- [Task material]

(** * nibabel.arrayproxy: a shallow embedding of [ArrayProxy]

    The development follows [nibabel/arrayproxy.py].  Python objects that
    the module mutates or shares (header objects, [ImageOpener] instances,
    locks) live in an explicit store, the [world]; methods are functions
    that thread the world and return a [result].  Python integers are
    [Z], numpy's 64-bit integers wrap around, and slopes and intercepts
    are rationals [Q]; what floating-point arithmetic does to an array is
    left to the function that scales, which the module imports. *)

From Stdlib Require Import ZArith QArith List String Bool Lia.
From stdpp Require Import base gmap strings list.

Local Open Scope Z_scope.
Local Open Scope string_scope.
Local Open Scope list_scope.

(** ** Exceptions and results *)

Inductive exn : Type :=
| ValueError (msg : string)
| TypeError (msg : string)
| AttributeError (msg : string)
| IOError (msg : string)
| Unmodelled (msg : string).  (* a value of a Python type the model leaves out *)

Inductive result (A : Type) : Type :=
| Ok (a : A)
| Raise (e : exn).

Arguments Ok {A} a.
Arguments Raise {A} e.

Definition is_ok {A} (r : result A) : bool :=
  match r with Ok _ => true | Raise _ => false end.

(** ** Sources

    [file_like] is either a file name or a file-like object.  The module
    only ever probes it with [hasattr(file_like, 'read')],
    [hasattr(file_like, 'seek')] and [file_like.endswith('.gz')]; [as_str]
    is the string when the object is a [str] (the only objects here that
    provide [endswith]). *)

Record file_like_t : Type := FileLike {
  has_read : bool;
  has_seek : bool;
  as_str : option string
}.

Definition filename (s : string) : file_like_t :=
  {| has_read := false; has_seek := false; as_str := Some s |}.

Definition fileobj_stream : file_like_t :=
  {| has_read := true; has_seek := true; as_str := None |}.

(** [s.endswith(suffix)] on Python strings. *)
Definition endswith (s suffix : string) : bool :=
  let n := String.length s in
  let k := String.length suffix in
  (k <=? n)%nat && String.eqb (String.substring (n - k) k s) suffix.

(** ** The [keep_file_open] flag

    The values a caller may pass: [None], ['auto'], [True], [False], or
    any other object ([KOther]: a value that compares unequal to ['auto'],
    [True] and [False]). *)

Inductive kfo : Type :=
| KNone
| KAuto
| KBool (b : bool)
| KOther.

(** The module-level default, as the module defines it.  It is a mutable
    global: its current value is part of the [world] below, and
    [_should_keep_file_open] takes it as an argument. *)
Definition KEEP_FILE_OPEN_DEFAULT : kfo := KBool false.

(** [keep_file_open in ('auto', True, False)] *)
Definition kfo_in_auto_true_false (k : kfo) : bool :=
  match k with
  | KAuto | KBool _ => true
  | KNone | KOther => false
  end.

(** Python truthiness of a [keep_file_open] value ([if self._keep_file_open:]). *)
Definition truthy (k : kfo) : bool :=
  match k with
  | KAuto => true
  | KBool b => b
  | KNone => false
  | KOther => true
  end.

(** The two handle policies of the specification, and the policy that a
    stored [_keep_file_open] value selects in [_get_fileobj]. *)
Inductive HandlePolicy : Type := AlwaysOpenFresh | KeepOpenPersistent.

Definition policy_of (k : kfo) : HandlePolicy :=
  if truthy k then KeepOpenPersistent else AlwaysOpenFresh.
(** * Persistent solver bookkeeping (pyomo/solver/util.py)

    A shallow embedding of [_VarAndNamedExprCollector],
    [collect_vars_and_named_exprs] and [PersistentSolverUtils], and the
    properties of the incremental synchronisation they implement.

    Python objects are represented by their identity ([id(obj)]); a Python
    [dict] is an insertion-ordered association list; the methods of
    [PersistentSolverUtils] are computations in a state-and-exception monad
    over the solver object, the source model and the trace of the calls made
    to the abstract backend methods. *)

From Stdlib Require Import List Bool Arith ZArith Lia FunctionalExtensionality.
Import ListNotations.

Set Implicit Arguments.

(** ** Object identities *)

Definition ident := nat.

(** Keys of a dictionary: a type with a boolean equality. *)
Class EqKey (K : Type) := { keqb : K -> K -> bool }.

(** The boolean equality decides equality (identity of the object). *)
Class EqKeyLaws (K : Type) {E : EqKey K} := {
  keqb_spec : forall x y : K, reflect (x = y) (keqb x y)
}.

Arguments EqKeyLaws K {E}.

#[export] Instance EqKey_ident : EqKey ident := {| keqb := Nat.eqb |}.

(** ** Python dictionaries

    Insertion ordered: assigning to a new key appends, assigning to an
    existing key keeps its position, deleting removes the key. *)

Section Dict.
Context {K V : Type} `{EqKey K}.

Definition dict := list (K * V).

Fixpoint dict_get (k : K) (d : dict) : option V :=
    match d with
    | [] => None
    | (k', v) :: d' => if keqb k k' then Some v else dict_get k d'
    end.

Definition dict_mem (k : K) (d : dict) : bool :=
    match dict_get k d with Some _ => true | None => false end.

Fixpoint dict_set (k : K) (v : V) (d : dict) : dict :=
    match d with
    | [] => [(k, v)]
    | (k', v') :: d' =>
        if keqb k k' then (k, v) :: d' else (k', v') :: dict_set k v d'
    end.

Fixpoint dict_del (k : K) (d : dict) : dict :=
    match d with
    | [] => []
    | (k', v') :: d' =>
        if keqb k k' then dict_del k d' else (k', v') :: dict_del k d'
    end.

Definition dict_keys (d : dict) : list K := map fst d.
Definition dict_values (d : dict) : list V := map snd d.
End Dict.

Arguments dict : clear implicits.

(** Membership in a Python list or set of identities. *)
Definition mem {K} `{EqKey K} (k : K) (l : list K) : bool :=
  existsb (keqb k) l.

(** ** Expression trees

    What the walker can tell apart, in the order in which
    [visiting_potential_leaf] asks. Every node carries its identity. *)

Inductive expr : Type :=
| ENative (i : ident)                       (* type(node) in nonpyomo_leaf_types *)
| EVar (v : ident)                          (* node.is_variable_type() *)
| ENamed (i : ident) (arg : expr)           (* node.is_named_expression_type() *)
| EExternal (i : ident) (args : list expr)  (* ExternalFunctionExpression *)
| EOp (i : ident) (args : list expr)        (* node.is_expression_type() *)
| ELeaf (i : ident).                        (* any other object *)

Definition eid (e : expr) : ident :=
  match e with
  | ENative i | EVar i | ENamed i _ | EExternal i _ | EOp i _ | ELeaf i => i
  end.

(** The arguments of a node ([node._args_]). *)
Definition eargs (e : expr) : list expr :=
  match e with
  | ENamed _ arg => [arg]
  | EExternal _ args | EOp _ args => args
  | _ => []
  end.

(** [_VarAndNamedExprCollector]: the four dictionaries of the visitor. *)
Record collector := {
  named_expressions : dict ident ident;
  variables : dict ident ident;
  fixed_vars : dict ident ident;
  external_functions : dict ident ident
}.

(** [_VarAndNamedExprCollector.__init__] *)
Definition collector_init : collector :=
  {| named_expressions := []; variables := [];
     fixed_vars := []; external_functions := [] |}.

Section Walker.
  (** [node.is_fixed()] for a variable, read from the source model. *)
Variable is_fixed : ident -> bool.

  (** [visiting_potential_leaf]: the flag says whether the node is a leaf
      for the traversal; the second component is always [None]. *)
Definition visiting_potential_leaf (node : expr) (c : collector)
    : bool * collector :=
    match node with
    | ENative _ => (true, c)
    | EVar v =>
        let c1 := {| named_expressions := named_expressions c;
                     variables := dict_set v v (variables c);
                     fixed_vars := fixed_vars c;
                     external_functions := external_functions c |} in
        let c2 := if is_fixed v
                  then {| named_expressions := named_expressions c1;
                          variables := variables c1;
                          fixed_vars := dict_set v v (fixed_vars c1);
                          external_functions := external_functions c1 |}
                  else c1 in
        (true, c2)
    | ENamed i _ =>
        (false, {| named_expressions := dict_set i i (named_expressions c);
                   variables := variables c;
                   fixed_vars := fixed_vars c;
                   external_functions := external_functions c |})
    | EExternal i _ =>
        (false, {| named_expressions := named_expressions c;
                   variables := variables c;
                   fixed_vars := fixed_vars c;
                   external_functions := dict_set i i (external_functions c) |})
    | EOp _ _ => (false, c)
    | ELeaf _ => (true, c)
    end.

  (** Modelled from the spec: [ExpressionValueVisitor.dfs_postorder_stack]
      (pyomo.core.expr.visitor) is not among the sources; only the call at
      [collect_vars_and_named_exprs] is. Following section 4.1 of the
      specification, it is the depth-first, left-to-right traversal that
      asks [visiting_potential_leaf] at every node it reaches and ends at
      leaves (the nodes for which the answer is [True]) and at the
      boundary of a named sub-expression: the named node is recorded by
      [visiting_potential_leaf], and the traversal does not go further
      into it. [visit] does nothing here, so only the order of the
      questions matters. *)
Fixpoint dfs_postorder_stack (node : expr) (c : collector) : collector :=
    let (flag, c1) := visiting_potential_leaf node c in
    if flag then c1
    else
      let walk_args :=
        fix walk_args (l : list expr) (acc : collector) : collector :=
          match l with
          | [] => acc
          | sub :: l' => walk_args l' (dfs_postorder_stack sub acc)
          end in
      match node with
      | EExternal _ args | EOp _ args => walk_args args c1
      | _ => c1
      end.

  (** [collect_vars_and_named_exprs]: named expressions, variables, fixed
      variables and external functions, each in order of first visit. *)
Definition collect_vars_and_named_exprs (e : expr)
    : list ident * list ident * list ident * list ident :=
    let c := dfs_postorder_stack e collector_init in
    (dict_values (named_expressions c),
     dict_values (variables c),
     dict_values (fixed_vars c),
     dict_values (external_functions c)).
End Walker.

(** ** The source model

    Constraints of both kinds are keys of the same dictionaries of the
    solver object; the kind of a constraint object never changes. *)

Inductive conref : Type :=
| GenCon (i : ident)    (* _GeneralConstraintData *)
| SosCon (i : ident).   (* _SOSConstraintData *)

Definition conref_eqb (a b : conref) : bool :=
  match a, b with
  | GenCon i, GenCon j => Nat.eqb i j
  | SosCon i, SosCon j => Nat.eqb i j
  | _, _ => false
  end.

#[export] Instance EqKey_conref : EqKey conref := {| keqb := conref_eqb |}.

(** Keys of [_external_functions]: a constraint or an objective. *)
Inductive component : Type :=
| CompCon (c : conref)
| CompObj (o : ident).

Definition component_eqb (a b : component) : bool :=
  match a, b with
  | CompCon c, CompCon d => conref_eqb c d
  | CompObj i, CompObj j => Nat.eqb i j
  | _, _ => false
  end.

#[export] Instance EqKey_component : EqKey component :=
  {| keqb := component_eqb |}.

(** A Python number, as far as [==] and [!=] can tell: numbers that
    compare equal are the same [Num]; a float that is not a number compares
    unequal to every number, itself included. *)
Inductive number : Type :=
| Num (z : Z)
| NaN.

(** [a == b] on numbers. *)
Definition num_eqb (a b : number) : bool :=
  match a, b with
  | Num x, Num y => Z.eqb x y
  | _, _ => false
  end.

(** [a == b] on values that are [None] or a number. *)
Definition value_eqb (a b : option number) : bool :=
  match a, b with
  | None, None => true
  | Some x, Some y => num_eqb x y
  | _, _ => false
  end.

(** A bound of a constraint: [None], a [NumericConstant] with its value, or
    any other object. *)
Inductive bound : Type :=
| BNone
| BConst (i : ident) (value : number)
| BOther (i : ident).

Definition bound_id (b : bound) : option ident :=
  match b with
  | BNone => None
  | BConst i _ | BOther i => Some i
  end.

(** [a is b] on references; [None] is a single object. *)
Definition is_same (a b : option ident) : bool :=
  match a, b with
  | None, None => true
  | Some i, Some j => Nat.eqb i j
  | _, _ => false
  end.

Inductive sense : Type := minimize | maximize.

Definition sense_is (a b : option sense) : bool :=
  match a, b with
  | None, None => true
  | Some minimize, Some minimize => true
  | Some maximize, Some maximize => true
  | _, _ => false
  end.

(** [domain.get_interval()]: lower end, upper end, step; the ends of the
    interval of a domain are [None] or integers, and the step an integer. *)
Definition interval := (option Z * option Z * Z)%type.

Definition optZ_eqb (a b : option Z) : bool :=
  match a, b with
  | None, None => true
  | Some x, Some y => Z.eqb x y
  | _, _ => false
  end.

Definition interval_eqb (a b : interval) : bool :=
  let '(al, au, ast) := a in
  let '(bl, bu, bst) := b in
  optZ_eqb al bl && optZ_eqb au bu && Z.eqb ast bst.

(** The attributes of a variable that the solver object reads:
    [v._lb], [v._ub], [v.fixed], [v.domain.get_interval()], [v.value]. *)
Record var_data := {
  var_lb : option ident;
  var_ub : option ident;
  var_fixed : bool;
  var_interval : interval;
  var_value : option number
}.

- [Problem to solve] The answer should consist solely of the lines from the first line above through the one with "locks) live in", both included, repeated exactly.

- [Solution]
(** * nibabel.arrayproxy: a shallow embedding of [ArrayProxy]

    The development follows [nibabel/arrayproxy.py].  Python objects that
    the module mutates or shares (header objects, [ImageOpener] instances,
    locks) live in an explicit store, the [world]; methods are functions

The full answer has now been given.